Published: 6 September 2010



The study of relationships between human diseases provides new possibilities for biomedical research. Recent achievements on human genetic diseases have stimulated interest to derive methods to identify disease associations in order to gain further insight into the network of human diseases and to predict disease genes.


Using about 10000 manually collected causal disease/gene associations, we developed a statistical approach to infer meaningful associations between human morbidities. The derived method clustered cardiometabolic and endocrine disorders, immune system-related diseases, solid tissue neoplasms and neurodegenerative pathologies into prominent disease groups. Analysis of biological functions confirmed characteristic features of corresponding disease clusters. Inference of disease associations was further employed as a starting point for prediction of disease genes. Efforts were made to underpin the validity of results by relevant literature evidence. Interestingly, many inferred disease relationships correspond to known clinical associations and comorbidities, and several predicted disease genes were subjects of therapeutic target research.

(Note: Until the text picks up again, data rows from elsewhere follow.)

(* ===== verification/PosixCalls.v ===== *)
(** * The calls of the POSIX layer: rules

    The scheduler lock of a system with queues, for the heap; the end of a
    thread's task; and what of the layer's state each call leaves alone. *)
From S2P Require Import Prelude KList KListSpec Tasks TasksView TasksInv TasksOps TasksMachine TasksFrame TasksBlind TasksDetach Prog Queue QueueData QueueOps.
From S2P Require Import QueueMachine QueueCalls SchedLock KernelLock Heap4 Heap4Spec Heap4Rep Heap4Ops Heap4Calls Heap4Client QueueMgmt.
From S2P Require Import TaskLife TaskDelete PosixShim PosixOps.
From Stdlib Require Import ZifyBool.

(** ** Programs of a part of the state *)
Lemma wp_onP {A} fuel (p : QP A) (Q : A → guarded qsys heap → Prop) g :
  wp (exec fuel p) (λ a s, Q a (mkGuarded s (g_data g))) (g_sched g) → wp (exec fuel (onP p)) Q g.
Proof. apply (wp_exec_zoomP g_sched (λ s g, mkGuarded s (g_data g))); [done..|]. by intros []. Qed.
Lemma wp_sysP {A} fuel (p : QHP A) (Q : A → psys → Prop) s :
  wp (exec fuel p) (λ a g, Q a (mkPsys g (p_threads s) (g_thread_list s))) (p_sys s) → wp (exec fuel (sysP p)) Q s.
Proof. intros Hw. apply (wp_exec_zoomP p_sys (λ g s, s <| p_sys := g |>)); [done|done|by intros []|exact Hw]. Qed.
Lemma wp_on_sched {S T A} (m : M S A) (Q : A → guarded S T → Prop) g :
  wp m (λ a s, Q a (mkGuarded s (g_data g))) (g_sched g) → wp (on_sched m) Q g.
Proof. intros Hm. by apply (wp_zoom g_sched). Qed.
Lemma wp_on_qkernel {A} (m : K A) (Q : A → guarded qsys heap → Prop) g :
  wp m (λ a k, Q a (mkGuarded (mkQsys k (q_objs (g_sched g)) (xQueueRegistry (g_sched g))) (g_data g))) (q_kernel (g_sched g)) →
  wp (on_kernel m) Q g.
Proof. intros Hm. apply wp_on_sched. change (kernel_part m) with (ker m). apply (wp_zoom q_kernel). exact Hm. Qed.
Abbreviation the_kernel s := (q_kernel (g_sched (p_sys s))).
Definition with_kernel (k : kernel) (s : psys) : psys :=
  mkPsys (mkGuarded (mkQsys k (q_objs (g_sched (p_sys s))) (xQueueRegistry (g_sched (p_sys s)))) (g_data (p_sys s)))
    (p_threads s) (g_thread_list s).
Lemma wp_p_ker {A} (m : K A) (Q : A → psys → Prop) s :
  wp m (λ a k, Q a (with_kernel k s)) (the_kernel s) → wp (p_ker m) Q s.
Proof. intros Hm. by apply wp_sys, wp_on_qkernel. Qed.
Lemma with_kernel_id s : with_kernel (the_kernel s) s = s.
Proof. by destruct s as [[[] ]]. Qed.

Section calls.
Context (idle : Z).

(** ** The scheduler lock, while nothing is pending

    No tick and no switch is pended: what is done between [vTaskSuspendAll] and
    [xTaskResumeAll] then leaves the kernel exactly as it was. *)
Record still (s : qsys) : Prop := {
  st_good : qgood idle s;
  st_susp : uxSchedulerSuspended (q_kernel s) = 0;
  st_ticks : xPendedTicks (q_kernel s) = 0;
  st_yield : xYieldPendings (q_kernel s) = false
}.
Definition still_at (σ s : qsys) : Prop := s = σ ∧ still σ.
Definition still_locked (σ s : qsys) : Prop :=
  s = σ <| q_kernel ::= λ k, k <| uxSchedulerSuspended := 1 |> |> ∧ still σ.

Lemma still_suspend σ s : still_at σ s → wp suspendAll (λ _, still_locked σ) s.
Proof.
  intros [-> Hst]. change (wp (ker vTaskSuspendAll) (λ _, still_locked σ) σ). apply (wp_zoom q_kernel), wp_modify.
  split; [|done]. pose proof (st_susp _ Hst) as Hs. destruct σ as [k O reg]. simpl in *. unfold set_field. simpl. by rewrite Hs.
Qed.
Lemma resume_nothing k : kgood idle k → uxSchedulerSuspended k = 0 → xPendedTicks k = 0 → xYieldPendings k = false →
  xTaskResumeAll (k <| uxSchedulerSuspended := 1 |>) = ROk (false, k).
Proof.
  intros (v & [Hinv _]%ksafe_kinv & _) Hs Hp Hy.
  enough (wp xTaskResumeAll (λ b k', b = false ∧ k' = k) (k <| uxSchedulerSuspended := 1 |>)) as Hw.
  { destruct (wp_ok _ _ _ Hw) as (b & k' & Hrun & -> & ->). exact Hrun. }
  unfold xTaskResumeAll, critical. apply wp_bind, wp_getM, wp_bind, wp_assert; [done|]. apply wp_bind, wp_modify.
  assert ((k <| uxSchedulerSuspended := 1 |>) <| uxSchedulerSuspended ::= λ n, wrap32 (n - 1) |> = k) as ->.
  { clear -Hs. destruct k. unfold set_field. simpl in *. by rewrite Hs. }
  apply wp_bind, wp_getM. rewrite Hs. simpl. destruct (0 <? uxCurrentNumberOfTasks k); [|by apply wp_ret].
  apply wp_bind, (wp_mono _ (λ o k', o = None ∧ k' = k)).
  - unfold move_pending. apply wp_bind, wp_kl. eapply ws_len; [apply Hinv|apply list_fixed; [apply Hinv|set_solver]|].
    replace (k <| k_lists := k_lists k |>) with k by by destruct k. cbn [iterM]. apply wp_bind. unfold move_pending_one.
    apply wp_bind, wp_kl. eapply ws_is_empty; [apply Hinv|apply list_fixed; [apply Hinv|set_solver]|].
    rewrite (is_zero _ _ _ (ki_susp _ _ _ Hinv) Hs), bool_decide_true by done. apply wp_ret, wp_ret.
    split; [done|by destruct k].
  - intros o k' [-> ->]. apply wp_bind, wp_ret, wp_bind, wp_getM. simpl. rewrite Hp. apply wp_bind, wp_ret, wp_bind, wp_getM.
    rewrite Hy. by apply wp_ret.
Qed.
Lemma still_resume σ s : still_locked σ s → wp resumeAll (λ _, still_at σ) s.
Proof.
  intros [-> Hst]. change (wp (ker xTaskResumeAll) (λ _, still_at σ) (σ <| q_kernel ::= λ k, k <| uxSchedulerSuspended := 1 |> |>)).
  apply (wp_zoom q_kernel). eapply wp_intro; [apply resume_nothing; apply Hst|].
  split; [by destruct σ|done].
Qed.
Definition still_lock_spec (σ : qsys) : SchedulerLockSpec qsys := {|
  unlocked := still_at σ;
  locked := still_locked σ;
  suspendAll_spec := still_suspend σ;
  resumeAll_spec := still_resume σ
|}.

(** ** The running task deletes itself *)
Lemma terminated_pend k c k' : terminated idle k c k' → terminated idle k c (k' <| pendsv := true |>).
Proof.
  intros [Hg Hf Hi Hr Hn HT Ht Ho]. split; [by apply (kgood_pend' idle)| |done..].
  etrans; [exact Hf|]. by split; [split|].
Qed.
Lemma wp_delete_yield k c (Q : unit → kernel → Prop) : xSchedulerRunning k = true → pxCurrentTCB k = Some c →
  uxSchedulerSuspended k = 0 → Q tt (k <| pendsv := true |>) → wp (delete_yield c) Q k.
Proof.
  intros Hr Hc Hs HQ. unfold delete_yield. apply wp_bind, wp_getM. rewrite Hr, Hc, bool_decide_true by done.
  simpl. apply wp_bind, wp_assert; [by rewrite Hs|]. by apply wp_portYIELD.
Qed.
Section heap.
Context `{HLok : HeapLayoutOk}.

(** *** Memory and queues together

    The blocks that are out are [live], and the kernel and the queues are [σ],
    with nothing pending. *)
Definition holds (σ : qsys) (live : buffers) (g : guarded qsys heap) : Prop :=
  client_inv (HS := still_lock_spec σ) (g, live).
Lemma holds_still σ live g : holds σ live g → g_sched g = σ ∧ still σ.
Proof. by intros [Hu _]. Qed.
Lemma holds_sched σ σ' live g : holds σ live g → still σ' → holds σ' live (mkGuarded σ' (g_data g)).
Proof. intros [_ Hi] Hu. by split. Qed.
Lemma qgood_delete s q : qgood idle s → qgood idle (s <| q_objs ::= delete q |>).
Proof.
  intros [Hk Hs Hr Hn HQ]. split; [done..|]. intros q' x Hx. simpl in Hx. apply lookup_delete_Some in Hx as [_ Hx]. by apply (HQ q').
Qed.
(** What deleting the queue [q] leaves. *)
Definition without_queue (q : Z) (s : qsys) : qsys :=
  s <| xQueueRegistry ::= registry_remove q |> <| q_objs ::= delete q |>.
Lemma still_without q s : still s → still (without_queue q s).
Proof. intros [Hg Hs Ht Hy]. split; [|done..]. apply (qgood_delete (s <| xQueueRegistry ::= registry_remove q |>)). by destruct Hg. Qed.
Lemma wp_vSemaphoreDelete σ live g q x bs : holds σ live g → q_objs σ !! q = Some x → q_ucStaticallyAllocated x = 0 →
  live !! q = Some bs → wp (vSemaphoreDelete q) (λ _ g', holds (without_queue q σ) (delete q live) g') g.
Proof.
  intros Hh Hx Hst Hl. destruct (holds_still _ _ _ Hh) as [Hgs Hs].
  assert (q ≠ 0) as Hq by (by apply (qo_handle _ _ _ (qg_queues _ _ (st_good _ Hs) _ _ Hx))).
  apply (proj2 (Z.eqb_neq _ _)) in Hq. unfold vSemaphoreDelete, vQueueDelete.
  apply wp_bind, wp_on_sched, wp_bind, wp_assert; [by rewrite Hq|]. apply wp_bind, wp_assert; [by rewrite Hq|]. apply wp_modify.
  rewrite Hgs. set (s1 := σ <| xQueueRegistry ::= registry_remove q |>).
  assert (still s1) as Hs1 by (destruct Hs as [[] ? ? ?]; by split).
  apply wp_bind, wp_on_sched. unfold q_get. apply wp_bind, wp_getM. simpl.
  eapply wp_deref; [by rewrite Hx|]. rewrite Hst. simpl. apply wp_bind.
  eapply wp_mono; [apply (free_view (HS := still_lock_spec s1) _ live q bs); [|done]|].
  { exact (holds_sched _ _ _ _ Hh Hs1). }
  intros [] g' Hg'. apply wp_on_sched, wp_modify. destruct (holds_still _ _ _ Hg') as [-> _].
  apply (holds_sched s1 _ _ _ Hg'). by apply still_without.
Qed.
Lemma wp_free_thread σ live s t bs : holds σ live (p_sys s) → live !! t = Some bs →
  wp (free_thread t) (λ _ s', holds σ (delete t live) (p_sys s') ∧
    p_threads s' = delete t (p_threads s) ∧ g_thread_list s' = g_thread_list s) s.
Proof.
  intros Hh Hl. unfold free_thread. apply wp_bind, wp_sys.
  eapply wp_mono; [by apply (free_view (HS := still_lock_spec σ) _ live t bs)|]. intros [] g' Hg'. by apply wp_modify.
Qed.

(** *** The task's end *)
Lemma wp_vTaskDelete_self g c : let k := q_kernel (g_sched g) in
  kgood idle k → pxCurrentTCB k = Some c → ready k c = true → c ≠ idle → xSchedulerRunning k = true → uxSchedulerSuspended k = 0 →
  wp (exec 1 (vTaskDelete (S := qsys) None)) (λ _ g', ∃ k', terminated idle k c k' ∧ pendsv k' = true ∧
    g' = mkGuarded (mkQsys k' (q_objs (g_sched g)) (xQueueRegistry (g_sched g))) (g_data g)) g.
Proof.
  intros k Hk Hc Hr Hne Hrun Hs. cbn [exec vTaskDelete]. apply wp_bind, wp_on_qkernel. fold k.
  eapply wp_mono; [by apply (wp_delete_self idle k c)|]. intros r k1 [-> Ht]. cbn [exec]. apply wp_bind, wp_ret, wp_on_qkernel.
  pose proof (tm_frame _ _ _ _ Ht) as [Hf Hsu]. simpl.
  apply (wp_delete_yield k1 c); [by rewrite (fr_running _ _ Hf)|by rewrite (fr_current _ _ Hf)|by rewrite Hsu|].
  eexists. split; [by apply terminated_pend|by split].
Qed.
End heap.
End calls.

Causal molecular mechanisms present a unifying principle to derive methods for disease classification, analysis of clinical disorder associations, and prediction of disease genes. According to the definition of causal disease genes applied in this study, these results are not restricted to genetic disease/gene relationships. This may be particularly useful for the study of long-term or chronic illnesses, where pathological derangement due to environmental or as part of sequel conditions is of importance and may not be fully explained by genetic background.